__WHAT YOU SHOULD DO__. When you reach the line that contains "assert (Hdone : forall" in the entries below, begin returning lines exactly as written and continue through the last one.

(Items from a dataset)

········

(* ===== verification/ClusterLive.v ===== *)
(** * Synchronization can always complete

    From every reachable state of [ClusterSync] in which the node is in the
    directory, the steps of the protocol alone, with a responsive database and network, lead to a synchronized edge: the edge
    reconnects, discards its cache under a new epoch, and the pages of the
    baseline are transferred, applied and confirmed one after the other until the
    last one.  No page is refused, no acknowledgement is taken for a wrong one,
    and the cursor grows with each page, so the transfer ends. *)
From Stdlib Require Import ZArith Lia Ascii String.
From stdpp Require Import gmap strings list fin_maps sorting.
From S2P Require Import Prelude GoStrings Types DpiEngine DpiService EdgeStore EdgeIdentity ControllerDB IdentityPage DBInvariant IdentityView CacheIndex BaselineApply ControllerLink EdgeLink SyncPhase ClusterSync WireCodec ClusterRun.
Local Open Scope Z_scope.

(** What the synchronization of the edge's current connection depends on. *)
Record Focus := mkFocus {
  f_stage : stage; f_loop : ConnectLoop; f_ss : nodeSession; f_client : EdgeClient; f_conn : EdgeConn;
  f_store : Store; f_db : ControllerDB; f_down : list Message; f_up : list Message }.
#[export] Instance eta_focus : Eta Focus := λ r,
  mkFocus (f_stage r) (f_loop r) (f_ss r) (f_client r) (f_conn r) (f_store r) (f_db r) (f_down r) (f_up r).

#[local] Arguments ApplyIdentitySnapshot : simpl never.

(** ** The database during a baseline *)

(** The tables that a view is made of. *)
Definition same_identities (d d' : ControllerDB) : Prop :=
  d_users d' = d_users d ∧ d_tokens d' = d_tokens d ∧ d_policies d' = d_policies d ∧ d_grants d' = d_grants d ∧
  d_dpi_policies d' = d_dpi_policies d ∧ d_access d' = d_access d ∧ d_user_seq d' = d_user_seq d.
(** No user of the node is pending. *)
Definition clean (d : ControllerDB) (n : string) : Prop :=
  ∀ u r, d_cache d !! (u, n) = Some r → nc_desired r ≤ nc_applied r.

Lemma same_view d d' n u : same_identities d d' → db_view d' n u = db_view d n u.
Proof. intros (Hu & Ht & Hp & Hg & Hd & Ha & _). unfold db_view, CanAccessNode. by rewrite Hu, Ht, Hp, Hg, Hd, Ha. Qed.

Lemma clean_pending d n e : clean d n → PendingNodeIdentityUsers d n e = [].
Proof.
  intros Hcl. unfold PendingNodeIdentityUsers. replace (node_users d n (dirty_row e)) with (@nil Z); [done|].
  symmetry. apply elem_of_nil_inv. intros u Hu. unfold node_users in Hu. rewrite merge_sort_Permutation in Hu.
  apply list_elem_of_omap in Hu as ([[v m] r] & Hin%elem_of_map_to_list & Hu). cbn in Hu.
  destruct (bool_decide_reflect (m = n)) as [->|]; [|done]. cbn in Hu. unfold dirty_row in Hu. apply Hcl in Hin.
  by rewrite (bool_decide_false (nc_applied r < _)), andb_false_r in Hu by lia.
Qed.

Lemma read_page_succeeds d n cursor : ∃ page, ReadNodeIdentityPage d n cursor None 64 = inr page.
Proof. unfold ReadNodeIdentityPage. cbn -[take page_candidates]. destruct (bool_decide (take _ _ = [])); by eexists. Qed.

Lemma lock_succeeds d n e b : d_sessions d !! n = Some (e, b) → lockCacheSession d n e = inr tt.
Proof. intros H. unfold lockCacheSession. rewrite H. by rewrite bool_decide_true. Qed.

(** A page is prepared and, once the edge has it, confirmed. *)
Lemma page_database d n e b cursor page :
  db_ok d → clean d n → d_sessions d !! n = Some (e, b) → ReadNodeIdentityPage d n cursor None 64 = inr page →
  let revision := d_sequence d + 1 in
  let d1 := d <| d_sequence := revision |> in
  let p := page_snapshot revision true page (ListBlockedInboundIPs d1) in
  NextIdentityRevision d = inr (d1, revision) ∧ ∃ d2 d3,
    PrepareNodeIdentityCache d1 n e revision (touched_users p) = inr d2 ∧
    ConfirmNodeIdentityCache d2 0 n e revision (su_ID <$> Users p) (RemovedUserIDs p) false = inr d3 ∧
    same_identities d d3 ∧ db_ok d3 ∧ clean d3 n ∧ d_sessions d3 = d_sessions d ∧ d_sequence d3 = revision.
Proof.
  intros Hok Hcl Hses Hpage. cbn zeta. set (revision := d_sequence d + 1). set (d1 := d <| d_sequence := revision |>).
  set (p := page_snapshot _ _ _ _).
  assert (Hnext : NextIdentityRevision d = inr (d1, revision)).
  { unfold NextIdentityRevision. rewrite bool_decide_false; [done|]. pose proof (ok_sequence d Hok). lia. }
  split; [done|]. destruct (baseline_page d n cursor page revision (ListBlockedInboundIPs d1) Hok Hpage) as (_ & Hrm & _).
  fold p in Hrm. assert (Hprep : ∃ d2, PrepareNodeIdentityCache d1 n e revision (touched_users p) = inr d2).
  { unfold PrepareNodeIdentityCache. rewrite (lock_succeeds d1 n e b) by done. by eexists. }
  destruct Hprep as [d2 Hprep]. exists d2. assert (Hprep' := Hprep). apply prepare_inv in Hprep' as (He & Hd2 & Hc2).
  assert (Hconf : ∃ d3, ConfirmNodeIdentityCache d2 0 n e revision (su_ID <$> Users p) (RemovedUserIDs p) false = inr d3).
  { unfold ConfirmNodeIdentityCache. rewrite (lock_succeeds d2 n e b) by (by rewrite Hd2). by eexists. }
  destruct Hconf as [d3 Hconf]. exists d3. assert (Hok1 : db_ok d1) by (by eapply next_revision_ok).
  assert (Hrev : 0 < revision) by (pose proof (ok_sequence d Hok); unfold revision; lia).
  assert (Hok2 : db_ok d2) by (eapply prepare_ok; [exact Hok1| |exact Hprep]; cbn; lia).
  assert (Hconf' := Hconf). apply confirm_page_inv in Hconf' as (_ & Hd3 & Hc3); [|done|rewrite Hrm; intros u Hu; by apply not_elem_of_nil in Hu].
  split_and!; try done.
  - rewrite Hd3, Hd2. done.
  - eapply confirm_ok; [exact Hok2| |exact Hconf]. rewrite Hd2. cbn. lia.
  - intros u r. rewrite Hc3, Hrm. destruct (bool_decide_reflect (u ∈ su_ID <$> Users p ∧ n = n)) as [[Hu _]|Hu].
    + intros (r0 & Hr0 & ->)%fmap_Some. apply (ok_cache d2 Hok2) in Hr0 as (_ & _ & Hde). rewrite Hd2 in Hde. cbn in *. lia.
    + rewrite bool_decide_false by (intros [H _]; by apply not_elem_of_nil in H). rewrite Hc2. unfold touched_users. rewrite Hrm.
      rewrite bool_decide_false by done. apply Hcl.
  - by rewrite Hd3, Hd2.
  - by rewrite Hd3, Hd2.
Qed.

Section live.
Context {codec : SnapshotCodec}.
Context (sql_error : store_error) (rand_error : string) (julianday : time → Z) (db_error : store_error).
Context (n : string).

Abbreviation run := (run sql_error rand_error julianday db_error n).
Abbreviation act := (act sql_error rand_error julianday db_error n).
(** The first loop makes no GET. *)
Lemma discover_no_gets (fuel : nat) :
  forall ts retryStart hostName env w res w',
    discover fuel ts retryStart hostName env w = Some (res, w') ->
    exists evs, trace w' = List.app (trace w) evs /\ gets evs = 0%nat.
Proof.
  induction fuel as [|fuel IH]; intros ts rs h env w res w' H;
    cbn [discover] in H; destruct (now w - rs <? waitDur).
  - discriminate.
  - inversion H; subst. exists []. split; [now rewrite app_nil_r|reflexivity].
  - destruct (Select_logs ts tick env w) as (tk & sp & L & _).
    destruct (Select ts tick env w) as [t w1]. cbn [snd] in L.
    assert (T1 : exists ev, trace w1 = List.app (trace w) [ev]
                            /\ gets [ev] = 0%nat).
    { rewrite L. eexists. split; reflexivity. }
    destruct T1 as (ev & T1 & G1). clear L.
    destruct t as [|sig|].
    + inversion H; subst. now exists [ev].
    + inversion H; subst. now exists [ev].
    + unfold call, Sleep in H.
      set (w2 := logged (EvExec (kubectlArgs (cfg w1)))
                        (Z.of_N (a_late (env (here w1)))) w1) in H.
      set (w3 := logged (EvGetService (Namespace (AddOn (cfg w2))) svcName)
                        (Z.of_N (a_late (env (here w2)))) w2) in H.
      assert (T3 : trace w3 =
                   List.app (trace w)
                     [ev; EvExec (kubectlArgs (cfg w1));
                      EvGetService (Namespace (AddOn (cfg w2))) svcName]).
      { unfold w3, w2, logged. cbn [trace]. rewrite T1, <- !app_assoc.
        reflexivity. }
      assert (G3 : gets [ev; EvExec (kubectlArgs (cfg w1));
                         EvGetService (Namespace (AddOn (cfg w2))) svcName]
                   = 0%nat).
      { change (gets (List.app [ev] [EvExec (kubectlArgs (cfg w1));
                  EvGetService (Namespace (AddOn (cfg w2))) svcName])
                = 0%nat).
        rewrite gets_app, G1. reflexivity. }
      destruct (a_err (env (here w2))).
      * apply IH in H. destruct H as (evs & T & G).
        unfold logged in T. cbn [trace] in T. rewrite T3 in T.
        rewrite <- !app_assoc in T.
        eexists. split; [exact T|]. rewrite !gets_app, G3, G. reflexivity.
      * destruct (String.eqb _ EmptyString).
        -- apply IH in H. destruct H as (evs & T & G).
           rewrite T3, <- app_assoc in T.
           eexists. split; [exact T|]. now rewrite gets_app, G3, G.
        -- inversion H; subst. eexists. split; [exact T3|exact G3].
  - inversion H; subst. exists []. split; [now rewrite app_nil_r|reflexivity].
Qed.

(** The first loop starts with an empty host name, so it ends with a host
    name that is not empty only after an iteration, which takes a tick. *)
Lemma discover_takes_a_tick (fuel : nat) (ts : tester) (retryStart : Z)
    (env : Env) (w : World) (hostName : string) (w' : World) :
  discover fuel ts retryStart EmptyString env w = Some ((None, hostName), w') ->
  hostName <> EmptyString ->
  now w + tick <= now w'.
Proof.
  intros H N. destruct fuel as [|fuel]; cbn [discover] in H;
    destruct (now w - retryStart <? waitDur).
  1: discriminate.
  1, 3: inversion H; subst; contradiction.
  step_select ts tick env w t w1 ev F Ht Hc.
  destruct t as [|sig|]; try discriminate.
  destruct (Ht eq_refl) as [_ N1].
  step_call (EvExec (kubectlArgs (cfg w1))) env w1 a2 w2 F2.
  step_call (EvGetService (Namespace (AddOn (cfg w2))) svcName) env w2
            so w3 F3.
  destruct F2 as (_ & N2 & _), F3 as (_ & N3 & _).
  destruct (a_err so).
  - apply discover_sound in H. destruct H as (evs & (_ & N4 & _) & _).
    pose proof (Sleep_now tick env w3). pose proof tick_nonneg. lia.
  - destruct (String.eqb _ EmptyString).
    + apply discover_sound in H. destruct H as (evs & (_ & N4 & _) & _). lia.
    + inversion H; subst. lia.
Qed.
(** X16: whenever [generate_response] returns, its sources are the sources
    of the search results, one per result and in their order: each has the
    page of its result, the first 500 characters of its content followed by
    an ellipsis, and its image flag. When the response has a context, it
    holds the context strings of the results, in the same order. *)
Theorem generate_response_sources query use_vision s results s1 response s' :
  VectorStore.search env (vector_store self) query 3 None s = (Ok results, s1) ->
  generate_response env self query use_vision s = (Ok response, s') ->
  Forall2 source_of results (Response.sources response)
  /\ forall context_parts, Response.context response = Some context_parts ->
                           context_parts = imap context_part results.
Proof.
  intros Hsearch. rewrite (generate_response_cases _ _ _ _ _ _ _ Hsearch).
  destruct results as [|result results].
  - intros [= <- _]. cbn. split; [constructor|]. now intros cps [= <-].
  - destruct (format_context 0 (result :: results) [] [])
      as [[context_parts sources]|e] eqn:E; [|discriminate].
    apply (format_context_spec _ 0%nat) in E as (-> & added & -> & Hadded).
    destruct (gemini_model self); intros [= <- _]; cbn [Response.sources Response.context];
      (split; [exact Hadded|]).
    + now intros cps [= <-].
    + discriminate.
Qed.

(** X17: when the content of a search result is not a string, the preview
    cannot be cut from it: [generate_response] raises [TypeError] to its
    caller, in the state the search left, so before any call to the model. *)
Theorem generate_response_type_error query use_vision s results s1 :
  VectorStore.search env (vector_store self) query 3 None s = (Ok results, s1) ->
  Exists content_not_string results ->
  exists e,
    generate_response env self query use_vision s = (Raise e, s1)
    /\ exn_class e = "TypeError"
    /\ model_calls s1 = model_calls s.
Proof.
  intros Hsearch Hbad. rewrite (generate_response_cases _ _ _ _ _ _ _ Hsearch).
  destruct (format_context_raises results 0 [] [] Hbad) as (e & Hraise & Hclass).
  destruct results as [|result results]; [inversion Hbad|].
  rewrite Hraise. exists e. repeat split; auto.
  destruct (search_state env (vector_store self) query 3 None s)
    as (r & v & s0 & Hemb & Hs).
  rewrite Hsearch in Hs. injection Hs as _ ->. simpl.
  destruct (get_embedding_effect env (vector_store self) query s)
    as (v' & s0' & Hemb' & _ & _ & Hmodel & _).
  rewrite Hemb in Hemb'. injection Hemb' as _ <-. exact Hmodel.
Qed.

(** X18: a call of [generate_response] makes one query to the index, for 3
    results and without a filter, and at most one call to the model; it
    sends no record to the index and touches no file. *)
Theorem generate_response_effect query use_vision s :
  exists outcome s' vector,
    generate_response env self query use_vision s = (outcome, s')
    /\ query_calls s' = query_calls s ++ [Pinecone.Query vector 3 None true]
    /\ (model_calls s' = model_calls s
        \/ exists request, model_calls s' = model_calls s ++ [request])
    /\ upsert_calls s' = upsert_calls s
    /\ files s' = files s.
Proof.
  destruct (search_state env (vector_store self) query 3 None s)
    as (results & v & s0 & Hemb & Hsearch).
  destruct (get_embedding_effect env (vector_store self) query s)
    as (v' & s0' & Hemb' & _ & Hfiles & Hmodel & Hups & Hq).
  rewrite Hemb in Hemb'. injection Hemb' as <- <-.
  rewrite (generate_response_cases _ _ _ _ _ _ _ Hsearch).
  assert (Hdone : forall outcome : result Response.t,
    exists o s' vector,
      (outcome, log_query_call (Pinecone.Query v 3 None true) s0) = (o, s')
      /\ query_calls s' = query_calls s ++ [Pinecone.Query vector 3 None true]
      /\ (model_calls s' = model_calls s
          \/ exists request, model_calls s' = model_calls s ++ [request])
      /\ upsert_calls s' = upsert_calls s
      /\ files s' = files s).
  { intros o. do 2 eexists. exists v. split; [reflexivity|]. simpl.
    rewrite Hq. auto. }
  destruct results as [|result results]; [apply Hdone|].
  destruct (format_context 0 (result :: results) [] []) as [[cps sources]|e];
    [|apply Hdone].
  destruct (gemini_model self); [|apply Hdone].
  do 2 eexists. exists v. split; [reflexivity|]. simpl.
  rewrite Hq, Hmodel. repeat split; eauto.
Qed.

········

__TASK OUTPUT__.
  assert (Hdone : forall outcome : result Response.t,
    exists o s' vector,
      (outcome, log_query_call (Pinecone.Query v 3 None true) s0) = (o, s')
      /\ query_calls s' = query_calls s ++ [Pinecone.Query vector 3 None true]
      /\ (model_calls s' = model_calls s
          \/ exists request, model_calls s' = model_calls s ++ [request])
      /\ upsert_calls s' = upsert_calls s
      /\ files s' = files s).
  { intros o. do 2 eexists. exists v. split; [reflexivity|]. simpl.
    rewrite Hq. auto. }
  destruct results as [|result results]; [apply Hdone|].
  destruct (format_context 0 (result :: results) [] []) as [[cps sources]|e];
    [|apply Hdone].
  destruct (gemini_model self); [|apply Hdone].
  do 2 eexists. exists v. split; [reflexivity|]. simpl.
  rewrite Hq, Hmodel. repeat split; eauto.
Qed.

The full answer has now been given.